Question

Implement next permutation, which rearranges numbers into the lexicographically next greater permutation of numbers.

If such arrangement is not possible, it must rearrange it as the lowest possible order (ie, sorted in ascending order).

The replacement must be in-place and use only constant extra memory.

Here are some examples. Inputs are in the left-hand column and its corresponding outputs are in the right-hand column.

1,2,3 → 1,3,2
3,2,1 → 1,2,3
1,1,5 → 1,5,1

Solution

From right to left, find the first value smaller than the one to its right.

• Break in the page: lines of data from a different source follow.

Fixpoint validateQuorumThresholdPercentages (percentages : list Z) : go unit :=
  match percentages with
  | [] => Ok tt
  | p :: rest =>
      if 100 <? p then Err QuorumThresholdPercentageOutOfBoundsError
      else if p <? 51 then Err QuorumThresholdPercentageLessThan51Error
      else validateQuorumThresholdPercentages rest
  end.

(** [CheckSignaturesIndices] of the OperatorStateRetriever binding. *)
Record CheckSignaturesIndices := mkIndices {
  csi_NonSignerQuorumBitmapIndices : list Z;
  csi_QuorumApkIndices : list Z;
  csi_TotalStakeIndices : list Z;
  csi_NonSignerStakeIndices : list (list Z) }.

(** Order of [big.Int.SetBytes] of two operator ids. *)
Definition id_le (a b : OperatorId) : Prop := be_decode a ≤ be_decode b.
#[export] Instance id_le_dec a b : Decision (id_le a b).
Proof. unfold id_le. apply _. Defined.

Section BlsAgg.
Context `{B : BlsOps} {M : Type} `{MI : AggMessage M}.

(** ** Data *)

(** [eigentypes.OperatorAvsState], with the fields the service reads. *)
Record OperatorAvsState := mkOperatorAvsState {
  oas_G1Pubkey : G1Point;
  oas_G2Pubkey : option G2Point;
  oas_StakePerQuorum : MapRef }.

Record QuorumAvsState := mkQuorumAvsState {
  qas_TotalStake : Z;
  qas_AggPubkeyG1 : G1Point }.

Record AggregatedOperators := mkAggregatedOperators {
  ao_signersApkG2 : G2Point;
  ao_signersAggSigG1 : G1Point;
  ao_signersTotalStakePerQuorum : MapRef;
  ao_signersOperatorIdsSet : gset OperatorId }.

Record SignedMessage := mkSignedMessage {
  sm_Message : M;
  sm_MessageDigest : MessageDigest;
  sm_BlsSignature : G1Point;
  sm_OperatorId : OperatorId }.

(** [signedMessageDigestValidationInfo] and the map objects it refers to. *)
Record ValidationInfo := mkValidationInfo {
  vi_operatorsAvsStateDict : gmap OperatorId OperatorAvsState;
  vi_quorumsAvsStakeDict : gmap Z QuorumAvsState;
  vi_totalStakePerQuorum : StakeMap;
  vi_quorumApksG1 : list (option G1Point);
  vi_aggregatedOperatorsDict : gmap MessageDigest AggregatedOperators;
  vi_quorumThresholdPercentagesMap : gmap Z Z;
  vi_quorumNumbers : list QuorumNum;
  vi_ethBlockNumber : Z;
  vi_stakeHeap : StakeHeap }.

Record MessageBlsAggregationServiceResponse := mkResponse {
  resp_Aggregation : MessageBlsAggregation;
  resp_MessageKey : MessageKey;
  resp_Message : option M;
  resp_Status : MessageBlsAggregationStatus;
  resp_Finished : bool;
  resp_Err : option GoError }.

(** The answers of the AVS registry and of the Ethereum node, which are remote:
    each call of the model is given the answers it receives. *)
Record AvsEnv := mkAvsEnv {
  env_BlockNumber : go Z;
  env_GetOperatorsAvsStateAtBlock :
    list QuorumNum → Z → go (gmap OperatorId OperatorAvsState * StakeHeap);
  env_GetQuorumsAvsStateAtBlock : list QuorumNum → Z → go (gmap Z QuorumAvsState);
  env_GetCheckSignaturesIndices :
    Z → list QuorumNum → list OperatorId → go CheckSignaturesIndices }.

(** ** Validation info *)

Fixpoint threshold_map (quorumNumbers percentages : list Z) : go (gmap Z Z) :=
  match quorumNumbers, percentages with
  | [], _ => Ok ∅
  | q :: qs, p :: ps => let? m := threshold_map qs ps in
      Ok (match m !! q with Some _ => m | None => <[q := p]> m end)
  | _ :: _, [] => Panic
  end.

Definition fetchValidationInfo (env : AvsEnv) (quorumNumbers percentages : list Z)
    (ethBlockNumber : Z) : go ValidationInfo :=
  let? ethBlockNumber :=
    (if bool_decide (ethBlockNumber = 0)
     then match env_BlockNumber env with Ok n => Ok n | _ => Panic end
     else Ok ethBlockNumber) in
  let? ops := env_GetOperatorsAvsStateAtBlock env quorumNumbers (u32 ethBlockNumber) in
  let? quorums := env_GetQuorumsAvsStateAtBlock env quorumNumbers (u32 ethBlockNumber) in
  let totalStakePerQuorum := qas_TotalStake <$> quorums in
  let quorumApksG1 := (λ q, qas_AggPubkeyG1 <$> quorums !! q) <$> quorumNumbers in
  let? thresholds := threshold_map quorumNumbers percentages in
  Ok {| vi_operatorsAvsStateDict := ops.1;
        vi_quorumsAvsStakeDict := quorums;
        vi_totalStakePerQuorum := totalStakePerQuorum;
        vi_quorumApksG1 := quorumApksG1;
        vi_aggregatedOperatorsDict := ∅;
        vi_quorumThresholdPercentagesMap := thresholds;
        vi_quorumNumbers := quorumNumbers;
        vi_ethBlockNumber := ethBlockNumber;
        vi_stakeHeap := ops.2 |}.

(** ** One signed message *)

Definition verifySignature (sm : SignedMessage)
    (operators : gmap OperatorId OperatorAvsState) : go unit :=
  match operators !! sm_OperatorId sm with
  | None => Err (OperatorNotPartOfMessageQuorumErrorFn (sm_OperatorId sm) (sm_MessageDigest sm))
  | Some op =>
      match oas_G2Pubkey op with
      | None => Panic
      | Some pk =>
          match bls_verify (sm_BlsSignature sm) pk (sm_MessageDigest sm) with
          | Err e => Err (SignatureVerificationError e)
          | Panic => Panic
          | Ok false => Err IncorrectSignatureError
          | Ok true => Ok tt
          end
      end
  end.

Definition set_aggregated (vi : ValidationInfo) (d : MessageDigest)
    (a : AggregatedOperators) (h : StakeHeap) : ValidationInfo :=
  {| vi_operatorsAvsStateDict := vi_operatorsAvsStateDict vi;
     vi_quorumsAvsStakeDict := vi_quorumsAvsStakeDict vi;
     vi_totalStakePerQuorum := vi_totalStakePerQuorum vi;
     vi_quorumApksG1 := vi_quorumApksG1 vi;
     vi_aggregatedOperatorsDict := <[d := a]> (vi_aggregatedOperatorsDict vi);
     vi_quorumThresholdPercentagesMap := vi_quorumThresholdPercentagesMap vi;
     vi_quorumNumbers := vi_quorumNumbers vi;
     vi_ethBlockNumber := vi_ethBlockNumber vi;
     vi_stakeHeap := h |}.

(** The map object behind a reference; a nil map reads as empty. *)
Definition deref (h : StakeHeap) (r : MapRef) : StakeMap := default ∅ (h !! r).

(** The loop that adds the stakes [m] to the map object [r], in place: an assignment to a
    nil map panics. *)
Definition add_in_place (h : StakeHeap) (r : MapRef) (m : StakeMap) : go StakeHeap :=
  match h !! r with
  | Some total => Ok (<[r := addStakes m total]> h)
  | None => if bool_decide (m = ∅) then Ok h else Panic
  end.

Definition handleSignedMessageDigest (sm : SignedMessage) (vi : ValidationInfo)
    : go ValidationInfo :=
  let? _ := verifySignature sm (vi_operatorsAvsStateDict vi) in
  let? digest := msg_Digest (sm_Message sm) in
  match vi_operatorsAvsStateDict vi !! sm_OperatorId sm with
  | Some op =>
      match oas_G2Pubkey op with
      | Some pk =>
          match vi_aggregatedOperatorsDict vi !! digest with
          | None =>
              Ok (set_aggregated vi digest
                    {| ao_signersApkG2 := g2_add NewZeroG2Point pk;
                       ao_signersAggSigG1 := sm_BlsSignature sm;
                       ao_signersTotalStakePerQuorum := oas_StakePerQuorum op;
                       ao_signersOperatorIdsSet := {[sm_OperatorId sm]} |}
                    (vi_stakeHeap vi))
          | Some a =>
              let r := ao_signersTotalStakePerQuorum a in
              let h := vi_stakeHeap vi in
              let? h := add_in_place h r (deref h (oas_StakePerQuorum op)) in
              Ok (set_aggregated vi digest
                    {| ao_signersApkG2 := g2_add (ao_signersApkG2 a) pk;
                       ao_signersAggSigG1 := g1_add (ao_signersAggSigG1 a) (sm_BlsSignature sm);
                       ao_signersTotalStakePerQuorum := r;
                       ao_signersOperatorIdsSet :=
                         {[sm_OperatorId sm]} ∪ ao_signersOperatorIdsSet a |}
                    h)
          end
      | None => Panic
      end
  | None => Panic
  end.

(** ** Status and response of a digest *)

Definition getMessageBlsAggregationStatus (digest : MessageDigest) (vi : ValidationInfo)
    : go MessageBlsAggregationStatus :=
  match vi_aggregatedOperatorsDict vi !! digest with
  | None => Err (MessageNotFoundErrorFn digest)
  | Some a =>
      let signed := deref (vi_stakeHeap vi) (ao_signersTotalStakePerQuorum a) in
      let? full := checkIfFullStakeThresholdMet signed (vi_totalStakePerQuorum vi) in
      if (full : bool) then Ok MessageBlsAggregationStatusFullStakeThresholdMet else
      let? met := checkIfStakeThresholdsMet signed (vi_totalStakePerQuorum vi)
                    (vi_quorumThresholdPercentagesMap vi) in
      if (met : bool) then Ok MessageBlsAggregationStatusThresholdReached
      else Ok MessageBlsAggregationStatusThresholdNotReached
  end.

(** The operators of the quorum that have not signed, in the order of their ids. *)
Definition nonSignersOperatorIds (vi : ValidationInfo) (a : AggregatedOperators)
    : list OperatorId :=
  merge_sort id_le
    (filter (λ o, o ∉ ao_signersOperatorIdsSet a)
       (map_to_list (vi_operatorsAvsStateDict vi)).*1).

(** [validationInfo.operatorsAvsStateDict[operatorId].OperatorInfo.Pubkeys.G1Pubkey] of
    each id. *)
Definition g1_pubkeys (vi : ValidationInfo) (ids : list OperatorId) : list G1Point :=
  omap (λ o, oas_G1Pubkey <$> vi_operatorsAvsStateDict vi !! o) ids.

Definition emptyAggregation (digest : MessageDigest) (block : Z) : MessageBlsAggregation :=
  mkMessageBlsAggregation block digest [] [] None None [] [] [] [].

Definition errResponse (message : M) (digest : MessageDigest) (vi : ValidationInfo)
    (forceFinished : bool) (e : GoError) : MessageBlsAggregationServiceResponse :=
  {| resp_Aggregation := emptyAggregation digest (vi_ethBlockNumber vi);
     resp_MessageKey := msg_Key message;
     resp_Message := Some message;
     resp_Status := MessageBlsAggregationStatusNone;
     resp_Finished := forceFinished;
     resp_Err := Some e |}.

Definition getMessageBlsAggregationResponse (env : AvsEnv) (message : M)
    (digest : MessageDigest) (vi : ValidationInfo) (forceFinished : bool)
    : go MessageBlsAggregationServiceResponse :=
  match vi_aggregatedOperatorsDict vi !! digest with
  | None => Ok (errResponse message digest vi forceFinished (MessageNotFoundErrorFn digest))
  | Some a =>
      match getMessageBlsAggregationStatus digest vi with
      | Panic => Panic
      | Err e => Ok (errResponse message digest vi forceFinished e)
      | Ok status =>
          let nonSigners := nonSignersOperatorIds vi a in
          match env_GetCheckSignaturesIndices env (u32 (vi_ethBlockNumber vi))
                  (vi_quorumNumbers vi) nonSigners with
          | Panic => Panic
          | Err e => Ok (errResponse message digest vi forceFinished e)
          | Ok indices =>
              Ok {| resp_Aggregation :=
                      {| mba_EthBlockNumber := vi_ethBlockNumber vi;
                         mba_MessageDigest := digest;
                         mba_NonSignersPubkeysG1 := g1_pubkeys vi nonSigners;
                         mba_QuorumApksG1 := vi_quorumApksG1 vi;
                         mba_SignersApkG2 := Some (ao_signersApkG2 a);
                         mba_SignersAggSigG1 := Some (ao_signersAggSigG1 a);
                         mba_NonSignerQuorumBitmapIndices := csi_NonSignerQuorumBitmapIndices indices;
                         mba_QuorumApkIndices := csi_QuorumApkIndices indices;
                         mba_TotalStakeIndices := csi_TotalStakeIndices indices;
                         mba_NonSignerStakeIndices := csi_NonSignerStakeIndices indices |};
                    resp_MessageKey := msg_Key message;
                    resp_Message := Some message;
                    resp_Status := status;
                    resp_Finished :=
                      bool_decide (status = MessageBlsAggregationStatusFullStakeThresholdMet)
                      || forceFinished;
                    resp_Err := None |}
          end
      end
  end.

(** What a reader of [r] finds when the goroutine's state is [vi]: a response without
    error shares [signersApkG2] and [signersAggSigG1] with the aggregate of its digest. *)
Definition reread (vi : ValidationInfo) (r : MessageBlsAggregationServiceResponse)
    : MessageBlsAggregationServiceResponse :=
  let agg := resp_Aggregation r in
  match resp_Err r, vi_aggregatedOperatorsDict vi !! mba_MessageDigest agg with
  | None, Some a =>
      {| resp_Aggregation :=
           {| mba_EthBlockNumber := mba_EthBlockNumber agg;
              mba_MessageDigest := mba_MessageDigest agg;
              mba_NonSignersPubkeysG1 := mba_NonSignersPubkeysG1 agg;
              mba_QuorumApksG1 := mba_QuorumApksG1 agg;
              mba_SignersApkG2 := Some (ao_signersApkG2 a);
              mba_SignersAggSigG1 := Some (ao_signersAggSigG1 a);
              mba_NonSignerQuorumBitmapIndices := mba_NonSignerQuorumBitmapIndices agg;
              mba_QuorumApkIndices := mba_QuorumApkIndices agg;
              mba_TotalStakeIndices := mba_TotalStakeIndices agg;
              mba_NonSignerStakeIndices := mba_NonSignerStakeIndices agg |};
         resp_MessageKey := resp_MessageKey r;
         resp_Message := resp_Message r;
         resp_Status := resp_Status r;
         resp_Finished := resp_Finished r;
         resp_Err := resp_Err r |}
  | _, _ => r
  end.

(** ** The goroutine of one message key *)

(** Which select loop the goroutine is in: [handleSignedMessagePreThreshold],
    [handleSignedMessageThresholdReached] for a message, or returned. *)
Inductive Phase : Type :=
| PreThreshold
| ThresholdReached (message : M)
| Closed.

Record Goroutine := mkGoroutine {
  gr_key : MessageKey;
  gr_vi : ValidationInfo;
  gr_phase : Phase }.

(** What a select receives: a signed message, or the expiry of the running timer
    ([messageExpiredTimer] before the threshold, [thresholdReachedTimer] after). *)
Inductive GEvent : Type :=
| EvSigned (sm : SignedMessage)
| EvTimer.

(** A step yields the goroutine, the value sent on [SignatureVerificationErrorC], and
    the responses sent on [aggregatedResponsesC]. *)
Definition GResult : Type :=
  Goroutine * option (go unit) * list MessageBlsAggregationServiceResponse.
(* ===== verification/BlsAggTheory.v ===== *)
(** * Properties of the message BLS aggregator

    - the stake checks compute what their names say;
    - quorum soundness: when every operator submits at most once for a message
      key, a response with a reached threshold is backed by enough stake of
      distinct operators whose signatures verified;
    - the aggregate signature of every response verifies under the aggregate key;
    - a goroutine reports [Finished] exactly once, last;
    - a submission that is repeated doubles the stake counted for its digest, and
      an operator that signs two digests carries the first digest's stake over to
      the second;
    - a key whose validation info cannot be fetched is blocked for ever. *)

From S2P Require Import Prelude CoreTypes Instances Messages BlsAgg.

(** ** Stake maps *)

Lemma foldr_addStakes (l : list (Z * Z)) (total : gmap Z Z) q :
  NoDup l.*1 →
  foldr (λ qs acc, <[qs.1 := default 0 (acc !! qs.1) + qs.2]> acc) total l !! q =
  match (list_to_map l : gmap Z Z) !! q with
  | Some s => Some (default 0 (total !! q) + s)
  | None => total !! q
  end.
Proof.
  induction l as [|[k s] l IH]; simpl; intros Hnd; [by rewrite lookup_empty|].
  apply NoDup_cons in Hnd as [Hk Hnd]. specialize (IH Hnd).
  destruct (decide (q = k)) as [->|Hne].
  - rewrite !lookup_insert_eq, IH.
    by rewrite (not_elem_of_list_to_map_1 _ _ Hk).
  - by rewrite !lookup_insert_ne by done.
Qed.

Swap it with the smallest number larger than it amongst all numbers to its right, and finally reverse the order for all numbers to its right.

Full explanation.

class Solution:
    def nextPermutation(self, nums):
        """
        :type nums: List[int]
        :rtype: void Do not return anything, modify nums in-place instead.
        """
        if len(nums) < 2:
            return

        idx = len(nums) - 1
        while idx > 0:
            if nums[idx] > nums[idx - 1]:
                break
            idx -= 1

        pivot = idx - 1

        if pivot >= 0:
            while idx < len(nums) - 1:
                if nums[idx] >= nums[pivot] >= nums[idx + 1]:
                    break
                idx += 1

            swap = idx
            nums[pivot], nums[swap] = nums[swap], nums[pivot]

        l, r = pivot + 1, len(nums) - 1
        while l < r:
            nums[l], nums[r] = nums[r], nums[l]
            l += 1
            r -= 1

        return